Author | Cao Guanglei (Fang Qiu)

background

Workload distribution across different zones, different hardware types, and even different clusters and cloud vendors has become a very common requirement. In the past, an application could only be split into multiple workload (such as Deployment), which could be managed manually by the SRE team or deeply customized to the PaaS layer to support the fine management of multiple workload for an application.

Furthermore, in application deployment scenarios, there are a variety of topology disaggregation and elastic demands. The most common of these is to disintegrate according to one or more topological dimensions, such as:

Application deployment must be scattered based on node dimensions to avoid stacking (improve disaster recovery capability).
Scatter applications based on available zones (AZs) to improve disaster recovery capability.
To disperse data by zone, you need to specify the ratio to be deployed in different zones.

With the rapid popularity of cloud native at home and abroad, applications have more and more demand for flexibility. Various public cloud vendors have successively launched Serverless container services to support elastic deployment scenarios, such as ECI of Ali Cloud and Fragate of AWS. Take ECI as an example, ECI can connect to Kubernetes system through Virtual Kubelet, give Pod certain configuration can be scheduled to the ECI cluster behind Virtual-Node. To summarize some common flexibility appeals, such as:

Applications are preferentially deployed to their own clusters, and then deployed to elastic clusters when resources are insufficient. To reduce the capacity of an elastic node, reduce the capacity of the elastic node first to save costs.
You can plan basic node pools and elastic node pools by yourself.
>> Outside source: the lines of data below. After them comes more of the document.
(* ===== verification/BusTiming.v ===== *)
(** * BusTiming: the bit timing of the buses, from the envelope

    plugins/adapter/gsUsb/gs_usb_timing.h, ethernet/ethernet_timing.h,
    can/can_timing.h and utils/ethercatBase/ethercat_can_timing.h.  Each plugin reads
    the same four fields into a structure of its own; they differ in the defaults, in
    the largest rate and in which buses an envelope may mention.  What they share is
    stated once below, over a record that has the members of all four. *)
From stdpp Require Import base strings numbers option gmap list.
From Stdlib Require Import ZArith Lia.
From S2P Require Import Prelude CFloat AdapterExtend.
#[local] Open Scope Z_scope.
#[local] Open Scope extend_scope.

(** ** The fields *)

(** [ChannelTiming], [GatewayCanTiming], [CanTiming]. *)
Record Timing := mkTiming {
  bitrate : Z;
  dbitrate : Z;
  sample_point : F64.t;
  dsample_point : F64.t
}.

Definition kTimingFields : list string := ["bitrate"; "sample_point"; "dbitrate"; "dsample_point"]%string.

Definition IsTimingField (key : string) : bool := existsb (fun field => String.eqb key field) kTimingFields.

(** [ReadRate] with the plugin's largest rate. *)
Definition ReadRate (max : Z) (scope : Object) (key : string) (fallback : Z) : Result Z :=
  match at_ scope key with
  | None => inl fallback
  | Some (JInteger z) | Some (JUnsigned z) =>
      let parsed := i64 z in
      if (parsed <=? 0) || (max <? parsed) then inr BadRate else inl parsed
  | Some _ => inr NotAnInteger
  end.

Definition ReadSamplePoint (scope : Object) (key : string) (fallback : F64.t) : Result F64.t :=
  match
    match at_ scope key with
    | None => None
    | Some (JInteger z) | Some (JUnsigned z) => Some (inl (F64.of_Z z))
    | Some (JFloat x) => Some (inl x)
    | Some _ => Some (inr NotANumber)
    end
  with
  | None => inl fallback
  | Some value =>
      parsed <- value;
      if F64.ltb (F64.of_Z 0) parsed && F64.leb parsed (F64.of_Z 1) then inl parsed
      else inr BadSamplePoint
  end.

Definition check_fields (scope : Object) : Result unit :=
  if forallb (fun '(key, _) => IsTimingField key) scope then inl tt else inr UnsupportedField.

(** [ApplyChannelTiming] and [ApplyGatewayCanTiming]: the rates are read first. *)
Definition ApplyTiming (max : Z) (scope : Object) (timing : Timing) : Result Timing :=
  _ <- check_fields scope;
  nominal_bps <- ReadRate max scope "bitrate"%string (bitrate timing);
  data_bps <- ReadRate max scope "dbitrate"%string (dbitrate timing);
  nominal_sample_point <- ReadSamplePoint scope "sample_point"%string (sample_point timing);
  data_sample_point <- ReadSamplePoint scope "dsample_point"%string (dsample_point timing);
  inl (mkTiming nominal_bps data_bps nominal_sample_point data_sample_point).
During application deployment, a fixed number or proportion of pods must be deployed in the basic node pool, and other pods must be deployed in the elastic node pool.

In response to these requirements, OpenKruise has added a WorkloadSpread feature in v0.10.0. It currently supports Deployment, ReplicaSet, and CloneSet workloads to manage the partition Deployment and elastic scaling of their subordinate PODS. The application scenarios and implementation principles of WorkloadSpread are described in detail to help users better understand the feature.

WorkloadSpread introduction

Official documentation (see related link 1 at the end of this article)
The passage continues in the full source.